CB(1) signaling in forebrain and sympathetic neurons is a key determinant of endocannabinoid actions on energy balance.
Cell Metabolism. 2010-04-01; 11(4): 273-285
DOI: 10.1016/j.cmet.2010.02.015
Lire sur PubMed
Quarta C(1), Bellocchio L, Mancini G, Mazza R, Cervino C, Braulke LJ, Fekete C, Latorre R, Nanni C, Bucci M, Clemens LE, Heldmaier G, Watanabe M, Leste-Lassere
T, Maitre M, Tedesco L, Fanelli F, Reuss S, Klaus S, Srivastava RK, Monory K, Valerio A, Grandis A, De Giorgio R, Pasquali R, Nisoli E, Cota D, Lutz B, Marsicano G, Pagotto U.
Author information:
(1)Endocrinology Unit and Centro di Ricerca Biomedica Applicata, Department of Clinical Medicine, University of Bologna, Bologna 40138, Italy.
The endocannabinoid system (ECS) plays a critical role in obesity development.
The pharmacological blockade of cannabinoid receptor type 1 (CB(1)) has been
shown to reduce body weight and to alleviate obesity-related metabolic disorders.

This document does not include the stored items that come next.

Lemma pointer_kept s lm report s' n :
  (run load_current s).1 = Some (Ok lm) → run sweep s = (Some (Ok report), s') →
  is_u64 n → retention_horizon ≤ n ∨ mf_version (lm_manifest lm) ≤ n →
  s' !! pointer_version n = s !! pointer_version n.
Proof.
  intros Hload Hrun Hn Hle. destruct (sweep_spares s lm report s' Hload Hrun) as (live & _ & Hkeep).
  apply Hkeep; [apply pointer_not_pin|apply pointer_not_snapshot|].
  apply pointer_not_condemned; [done|]. cbn [plan_of pl_horizon]. lia.
Qed.

(** ** The theorems *)

(** C33: the sweep keeps everything a needed version consists of. A version is needed
    when a reader of this process may hold it (at or above the retention horizon),
    when it is current, or when an unexpired lease asks for it: a floor lease for
    every version from its own up, a point lease for its version, the oldest window
    lease for its floor. Its manifest body, every SST object and sidecar it
    references and every WAL segment it lists are after the sweep what they were
    before; the advisory pointer and every pointer from the horizon up as well. *)
Theorem sweep_keeps_needed s lm report s' v m :
  (run load_current s).1 = Some (Ok lm) →
  run sweep s = (Some (Ok report), s') →
  is_u64 v → needed s (mf_version (lm_manifest lm)) v → at_version s (lm_manifest lm) v m →
  s' !! manifest_version v = s !! manifest_version v ∧
  (∀ rest, references m ("sst/" +:+ rest) →
     s' !! absolute ("sst/" +:+ rest) = s !! absolute ("sst/" +:+ rest)) ∧
  (∀ q, is_u64 q → q ∈ manifest_seqs m → s' !! wal_segment q = s !! wal_segment q) ∧
  s' !! current_pointer = s !! current_pointer ∧
  (∀ n, is_u64 n → retention_horizon ≤ n ∨ mf_version (lm_manifest lm) ≤ n →
     s' !! pointer_version n = s !! pointer_version n).
Proof.
  intros Hload Hrun Hv Hn Hm.
  assert (Hkey : ∀ k, version_key v m k → s' !! k = s !! k) by eauto using needed_key_kept.
  do 3 (split; [by intros; apply Hkey; constructor|]).
  split; [|by intros; eapply pointer_kept].
  destruct (sweep_spares s lm report s' Hload Hrun) as (live & _ & Hkeep). apply Hkeep.
  - by rewrite ks_pins_dir, ks_current, under_below.
  - by intros ?%symmetry%snapshot_not_current.
  - apply current_not_condemned.
Qed.
Lemma newest_max k srcs rows r :
  Forall run srcs → rows ∈ srcs → r ∈ rows → key r = k →
  ∃ w, newest k srcs = Some w ∧ lsn r ≤ lsn w.
Proof.
  intros Hruns Hrows Hr Hk.
  assert (∀ cs w, (∀ x, w = Some x ∨ Some x ∈ cs → ∃ m, foldl newer w cs = Some m ∧ lsn x ≤ lsn m)) as Hgen.
  { induction cs as [|c cs IH]; intros w x Hx; simpl.
    - destruct Hx as [->|Hx%elem_of_nil]; [by exists x|done].
    - assert (∃ y, (newer w c = Some y ∨ Some y ∈ cs) ∧ lsn x ≤ lsn y) as (y & Hy & Hle).
      { rewrite elem_of_cons in Hx. destruct Hx as [->|[<-|Hx]]; [| |exists x; split; [by right|done]].
        - destruct c as [y|]; simpl; [|by exists x; split; [left|]].
          destruct (Z.ltb_spec (lsn x) (lsn y)); [exists y|exists x]; (split; [by left|lia]).
        - destruct w as [y|]; simpl; [|by exists x; split; [left|]].
          destruct (Z.ltb_spec (lsn y) (lsn x)); [exists x|exists y]; (split; [by left|lia]). }
      destruct (IH _ _ Hy) as (m & Hm & ?). exists m. split; [done|lia]. }
  apply Hgen. right. apply list_elem_of_fmap. exists rows. split; [|done].
  symmetry. rewrite Forall_forall in Hruns. eapply run_find; eauto.
Qed.

(** ** The merge *)

Definition upto (last : option K) (k : K) : Prop := ∃ l, last = Some l ∧ ¬ klt l k.

Lemma upto_mono l k k' : ¬ klt k' l → upto (Some l) k → upto (Some k') k.
Proof.
  intros Hl (? & [= <-] & Hk). exists k'. split; [done|]. intros Hlt. apply Hk.
  destruct (klt_total l k') as [?|[->|?]]; [by eapply klt_trans|done|done].
Qed.

Lemma upto_dec last k : upto last k ∨ ¬ upto last k.
Proof.
  destruct last as [l|]; [|right; by intros (? & ? & _)].
  destruct (klt_total l k) as [Hlt|[->|Hlt]].
  - right. by intros (? & [= <-] & ?).
  - left. exists k. split; [done|apply klt_irrefl].
  - left. exists l. split; [done|]. intros ?. apply (klt_irrefl k). by apply (klt_trans _ l).
Qed.

(** Rows up to the last key are settled, the others are still to come. *)
Record merging (gc : bool) (all rem : list (list R)) (last : option K) (out : list R) : Prop := {
  mg_suffix : Forall2 (λ rows rest, ∃ done_, rows = done_ ++ rest ∧ Forall (λ r, upto last (key r)) done_) all rem;
  mg_rem : ∀ rest r l, rest ∈ rem → r ∈ rest → last = Some l → ¬ klt (key r) l;
  mg_out : run out;
  mg_below : Forall (λ r, upto last (key r)) out;
  mg_settled : ∀ k, upto last k → find_row k out = kept gc (newest k all) }.

Lemma merging_init gc all : merging gc all all None [].
Proof.
  split; try done; [|constructor| by intros k (? & ? & _)].
  apply Forall_Forall2_diag, Forall_true. intros rows. by exists [].
Qed.

(** The popped row is least among everything still to come. *)
Lemma popped_least rem i r rest j rest' r' :
  Forall run rem → rem !! i = Some (r :: rest) →
  (∀ j r' rest', rem !! j = Some (r' :: rest') → j ≠ i → before (r, i) (r', j)) →
  rem !! j = Some rest' → r' ∈ rest' →
  klt (key r) (key r') ∨ (key r = key r' ∧ (lsn r' < lsn r ∨ (lsn r' = lsn r ∧ (i ≤ j)%nat))).
Proof.
  intros Hruns Hi Hmin Hj Hr'. rewrite Forall_lookup in Hruns.
  destruct rest' as [|h rest']; [by apply elem_of_nil in Hr'|].
  pose proof (Hruns _ _ Hj) as Hrun. apply StronglySorted_inv in Hrun as [_ Hall].
  rewrite Forall_forall in Hall.
  assert (r' = h ∨ klt (key h) (key r')) as Hh by (apply elem_of_cons in Hr' as [->|?]; auto).
  destruct (decide (j = i)) as [->|Hne].
  - simplify_eq. destruct Hh as [->|?]; [right; split; [done|lia]|by left].
  - destruct (Hmin _ _ _ Hj Hne) as [Hlt|[Heq Hl]]; simpl in *.
    + left. destruct Hh as [->|?]; [done|by apply (klt_trans _ (key h))].
    + destruct Hh as [->|Hlt]; [right; split; [done|lia]|left; by rewrite Heq].
Qed.

Lemma run_drop rows rest done_ : run (done_ ++ rest) → rows = done_ ++ rest → run rest.
Proof. intros Hr _. unfold run in *. by apply StronglySorted_app_1_r in Hr. Qed.

Lemma merging_runs gc all rem last out : merging gc all rem last out → Forall run all → Forall run rem.
Proof.
  intros [Hs _ _ _ _] Hruns. rewrite Forall_lookup in *. intros i rest Hi.
  destruct (Forall2_lookup_r _ _ _ _ _ Hs Hi) as (rows & Ha & done_ & -> & _).
  specialize (Hruns _ _ Ha). by eapply run_drop.
Qed.

(** A popped key above the last one has all its rows still to come, so the popped
    row is its newest. *)
Lemma popped_newest gc all rem last out i r rest :
  Forall run all → merging gc all rem last out → rem !! i = Some (r :: rest) →
  (∀ j r' rest', rem !! j = Some (r' :: rest') → j ≠ i → before (r, i) (r', j)) →
  last ≠ Some (key r) → newest (key r) all = Some r.
Proof.
  intros Hruns Hm Hi Hmin Hlast. pose proof (merging_runs _ _ _ _ _ Hm Hruns) as Hrruns.
  destruct Hm as [Hs Hrem _ _ _].
  destruct (Forall2_lookup_r _ _ _ _ _ Hs Hi) as (rows & Ha & done_ & -> & _).
  assert (∀ k, upto last k → k ≠ key r) as Hnew.
  { intros k (l & Hl & Hk) ->. destruct (klt_total l (key r)) as [?|[?|?]]; [done| |].
    - subst. by destruct Hlast.
    - apply (Hrem (r :: rest) r l); [by eapply list_elem_of_lookup_2|set_solver|done|done]. }
  eapply newest_at; [done|exact Ha|set_solver|done|]. intros j rows' r' Hj Hr' Hk.
  destruct (Forall2_lookup_l _ _ _ _ _ Hs Hj) as (rest' & Hj' & done' & -> & Hdone).
  apply elem_of_app in Hr' as [Hr'|Hr'].
  - rewrite Forall_forall in Hdone. by destruct (Hnew _ (Hdone _ Hr')).
  - destruct (popped_least _ _ _ _ _ _ _ Hrruns Hi Hmin Hj' Hr') as [Hlt|[_ ?]]; [|done].
    rewrite Hk in Hlt. by destruct (klt_irrefl (key r)).
Qed.

Lemma merging_emit_find gc all rem last out i r rest k :
  Forall run all → merging gc all rem last out → rem !! i = Some (r :: rest) →
  (∀ j r' rest', rem !! j = Some (r' :: rest') → j ≠ i → before (r, i) (r', j)) →
  upto (Some (key r)) k → find_row k (emit gc last r out) = kept gc (newest k all).
Proof.
  intros Hruns Hm Hi Hmin (? & [= <-] & Hk). pose proof Hm as [Hs Hrem _ Hbelow Hset].
  unfold emit. case_decide as Hlast; [apply Hset; by exists (key r)|].
  pose proof (popped_newest _ _ _ _ _ _ _ _ Hruns Hm Hi Hmin Hlast) as Hnew.
  assert (¬ upto last (key r)) as Hup.
  { intros (l & -> & Hl). destruct (klt_total l (key r)) as [?|[->|Hlt]]; [done|done|].
    revert Hlt. apply (Hrem (r :: rest)); [by eapply list_elem_of_lookup_2|set_solver|done]. }
  destruct (decide (k = key r)) as [->|Hne].
  - rewrite Hnew. simpl. assert (find_row (key r) out = None) as Hf.
    { apply find_row_None. intros x Hx Hkx. rewrite Forall_forall in Hbelow.
      apply Hup. rewrite <- Hkx. by apply Hbelow. }
    destruct (gc && tomb r); [done|]. rewrite find_row_snoc, Hf. by rewrite decide_True.
  - assert (find_row k (if gc && tomb r then out else out ++ [r]) = find_row k out) as ->.
    { destruct (gc && tomb r); [done|]. rewrite find_row_snoc.
      destruct (find_row k out); [done|]. rewrite decide_False; [done|congruence]. }
    assert (klt k (key r)) as Hlt by (destruct (klt_total k (key r)) as [?|[?|?]]; done).
    destruct (upto_dec last k) as [Hu|Hn]; [by apply Hset|].
    rewrite newest_None; [apply find_row_None|]; rewrite Forall_forall in Hbelow.
    + intros x Hx <-. by apply Hn, Hbelow.
    + intros rows x [j Hj]%list_elem_of_lookup Hx <-.
      destruct (Forall2_lookup_l _ _ _ _ _ Hs Hj) as (rest' & Hj' & done_ & -> & Hdone).
      rewrite Forall_forall in Hdone. apply elem_of_app in Hx as [Hx|Hx]; [by apply Hn, Hdone|].
      pose proof (merging_runs _ _ _ _ _ Hm Hruns) as Hrruns.
      destruct (popped_least _ _ _ _ _ _ _ Hrruns Hi Hmin Hj' Hx) as [?|[Heq _]]; [done|].
      by rewrite Heq in Hne.
Qed.

Lemma merging_step gc all rem last out rem' last' out' :
  Forall run all → merging gc all rem last out → kstep gc rem last out rem' last' out' →
  merging gc all rem' last' out'.
Proof.
  intros Hruns Hm Hstep. destruct Hstep as [rem last out i r rest Hi Hmin].
  pose proof (merging_runs _ _ _ _ _ Hm Hruns) as Hrruns.
  pose proof (λ k, merging_emit_find _ _ _ _ _ _ _ _ k Hruns Hm Hi Hmin) as Hfind.
  destruct Hm as [Hs Hrem Hout Hbelow Hset].
  assert (∀ k, upto last k → upto (Some (key r)) k) as Hmono.
  { intros k Hu. pose proof Hu as (l & -> & _). revert Hu. apply upto_mono.
    apply (Hrem (r :: rest) r l); [by eapply list_elem_of_lookup_2|set_solver|done]. }
  assert (upto (Some (key r)) (key r)) as Hself by (exists (key r); split; [done|apply klt_irrefl]).
  split.
  - destruct (Forall2_lookup_r _ _ _ _ _ Hs Hi) as (rows & Ha & done_ & -> & Hdone).
    rewrite <- (list_insert_id all i (done_ ++ r :: rest)) by done.
    apply Forall2_insert.
    + eapply Forall2_impl; [exact Hs|]. intros rows rest0 (d & -> & Hd). exists d. split; [done|].
      eapply Forall_impl; [exact Hd|]. intros x. apply Hmono.
    + exists (done_ ++ [r]). split; [by rewrite <- app_assoc|]. apply Forall_app. split; [|by constructor].
      eapply Forall_impl; [exact Hdone|]. intros x. apply Hmono.
  - intros rest0 x l [j Hj]%list_elem_of_lookup Hx [= <-] Hlt.
    assert (∃ rest1, rem !! j = Some rest1 ∧ x ∈ rest1) as (rest1 & Hj1 & Hx1).
    { destruct (decide (j = i)) as [->|Hne].
      - rewrite list_lookup_insert_eq in Hj by (by eapply lookup_lt_Some). simplify_eq.
        eexists. split; [exact Hi|]. by apply elem_of_cons; right.
      - rewrite list_lookup_insert_ne in Hj by done. eauto. }
    destruct (popped_least _ _ _ _ _ _ _ Hrruns Hi Hmin Hj1 Hx1) as [?|[Heq _]].
    + apply (klt_irrefl (key r)). by apply (klt_trans _ (key x)).
    + rewrite Heq in Hlt. by apply (klt_irrefl (key x)).
  - unfold emit. case_decide as Hlast; [done|]. destruct (gc && tomb r); [done|].
    apply StronglySorted_app_2; [|done|by repeat constructor].
    intros x y Hx ->%list_elem_of_singleton.
    rewrite Forall_forall in Hbelow. destruct (Hbelow _ Hx) as (l & -> & Hl).
    assert (¬ klt (key r) l) as Hrl.
    { apply (Hrem (r :: rest) r l); [by eapply list_elem_of_lookup_2|set_solver|done]. }
    destruct (klt_total (key x) (key r)) as [?|[Heq|?]]; [done| |].
    + rewrite Heq in Hl. destruct (klt_total l (key r)) as [?|[->|?]]; done.
    + destruct (klt_total l (key r)) as [?|[->|?]]; [|done|done].
      destruct Hl. by apply (klt_trans _ (key r)).
  - assert (Forall (λ x, upto (Some (key r)) (key x)) out).
    { eapply Forall_impl; [exact Hbelow|]. intros x. apply Hmono. }
    unfold emit. repeat case_match; try done. apply Forall_app. split; [done|by constructor].
  - done.
Qed.

(** When nothing is left to come, the kept rows are the newest of every key. *)
Lemma merging_done gc all rem last out :
  Forall run all → merging gc all rem last out → Forall (λ rest, rest = []) rem →
  run out ∧ ∀ k, find_row k out = kept gc (newest k all).
Proof.
  intros Hruns [Hs _ Hout Hbelow Hset] Hnil. split; [done|]. intros k.
  destruct (upto_dec last k) as [?|Hn]; [by apply Hset|].
  rewrite Forall_forall in Hbelow. rewrite Forall_forall in Hnil.
  rewrite newest_None; [apply find_row_None|].
  - intros x Hx <-. by apply Hn, Hbelow.
  - intros rows x [j Hj]%list_elem_of_lookup Hx <-.
    destruct (Forall2_lookup_l _ _ _ _ _ Hs Hj) as (rest & Hj' & done_ & -> & Hdone).
    rewrite (Hnil rest) in Hx by (by eapply list_elem_of_lookup_2). rewrite app_nil_r in Hx.
    rewrite Forall_forall in Hdone. by apply Hn, Hdone.
Qed.
End kway.

(** ** The heap of a merge: the current row of every source that has one *)

Section heads.
Context {E R : Type} (entry : R → nat → E) (src : E → nat) (src_entry : ∀ r i, src (entry r i) = i).

Record heads (heap : list E) (rem : list (list R)) : Prop := {
  hd_in : ∀ e, e ∈ heap ↔ ∃ r rest, rem !! src e = Some (r :: rest) ∧ e = entry r (src e);
  hd_nodup : NoDup heap }.

(** [if let Some(..) = cursor.peek() { heap.push(..) }] *)
Definition push_head (rows : list R) (i : nat) (heap : list E) : list E :=
  match rows with r :: _ => entry r i :: heap | [] => heap end.

Lemma elem_of_push rows i heap e :
  e ∈ push_head rows i heap ↔ (∃ r rest, rows = r :: rest ∧ e = entry r i) ∨ e ∈ heap.
Proof using Type. destruct rows as [|r rest]; simpl; [|rewrite elem_of_cons]; naive_solver. Qed.

Lemma heads_nil : heads [] [].
Proof using Type.
  split; [|constructor]. intros e. split; [by intros ?%elem_of_nil|]. by intros (r & rest & Hr & _).
Qed.

Lemma heads_snoc heap rem rows : heads heap rem → heads (push_head rows (length rem) heap) (rem ++ [rows]).
Proof.
  intros [Hin Hnd]. split.
  - intros e. rewrite elem_of_push, Hin. split.
    + intros [(r & rest & -> & ->)|(r & rest & Hr & He)]; exists r, rest; rewrite ?src_entry.
      * by rewrite lookup_app_r, Nat.sub_diag by lia.
      * split; [|done]. by rewrite lookup_app_l by (by eapply lookup_lt_Some).
    + intros (r & rest & [Hr|[Hge Hr]]%lookup_app_Some & He); [right; by exists r, rest|left].
      destruct (src e - length rem)%nat as [|n] eqn:Hn; simplify_eq/=. exists r, rest. split; [done|].
      rewrite He. f_equal. lia.
  - destruct rows as [|r rest]; simpl; [done|]. constructor; [|done]. rewrite Hin, src_entry.
    intros (? & ? & Hr%lookup_lt_Some & _). lia.
Qed.

Lemma heads_pop heap rem e heap' r rest :
  heads heap rem → heap ≡ₚ e :: heap' → rem !! src e = Some (r :: rest) →
  heads (push_head rest (src e) heap') (<[src e := rest]> rem).
Proof.
  intros [Hin Hnd] Hperm Hr. rewrite Hperm in Hnd. apply NoDup_cons in Hnd as [Hfresh Hnd].
  assert (src e < length rem)%nat as Hlt by (by eapply lookup_lt_Some).
  assert (e = entry r (src e)) as He.
  { destruct (proj1 (Hin e)) as (r0 & rest0 & Hr0 & He); [by rewrite Hperm; left|]. congruence. }
  assert (∀ x, x ∈ heap' ↔ src x ≠ src e ∧ ∃ r0 rest0, rem !! src x = Some (r0 :: rest0) ∧ x = entry r0 (src x)) as Hin'.
  { intros x. rewrite <- Hin, Hperm, elem_of_cons. split; [|naive_solver]. intros Hx. split; [|by right].
    intros Hs. destruct (proj1 (Hin x)) as (r0 & rest0 & Hr0 & Hx0); [by rewrite Hperm; right|].
    rewrite Hs in Hr0, Hx0. apply Hfresh. rewrite He. by simplify_eq. }
  split.
  - intros x. rewrite elem_of_push, Hin'. destruct (decide (src x = src e)) as [Hs|Hne].
    + rewrite Hs, list_lookup_insert_eq by done. naive_solver.
    + rewrite list_lookup_insert_ne by done. split; [|naive_solver].
      intros [(r' & rest' & -> & ->)|?]; [by rewrite src_entry in Hne|naive_solver].
  - destruct rest as [|r' rest]; simpl; [done|]. constructor; [|done]. rewrite Hin', src_entry. naive_solver.
Qed.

An unsolved question is at which anatomical level CB(1) modulates energy balance
and the mechanisms involved in its action. Here, we demonstrate that CB(1)
receptors expressed in forebrain and sympathetic neurons play a key role in the
pathophysiological development of diet-induced obesity. Conditional mutant mice
lacking CB(1) expression in neurons known to control energy balance, but not in
nonneuronal peripheral organs, displayed a lean phenotype and resistance to
diet-induced obesity. This phenotype results from an increase in lipid oxidation
and thermogenesis as a consequence of an enhanced sympathetic tone and a decrease
in energy absorption. In conclusion, CB(1) signaling in the forebrain and
sympathetic neurons is a key determinant of the ECS control of energy balance.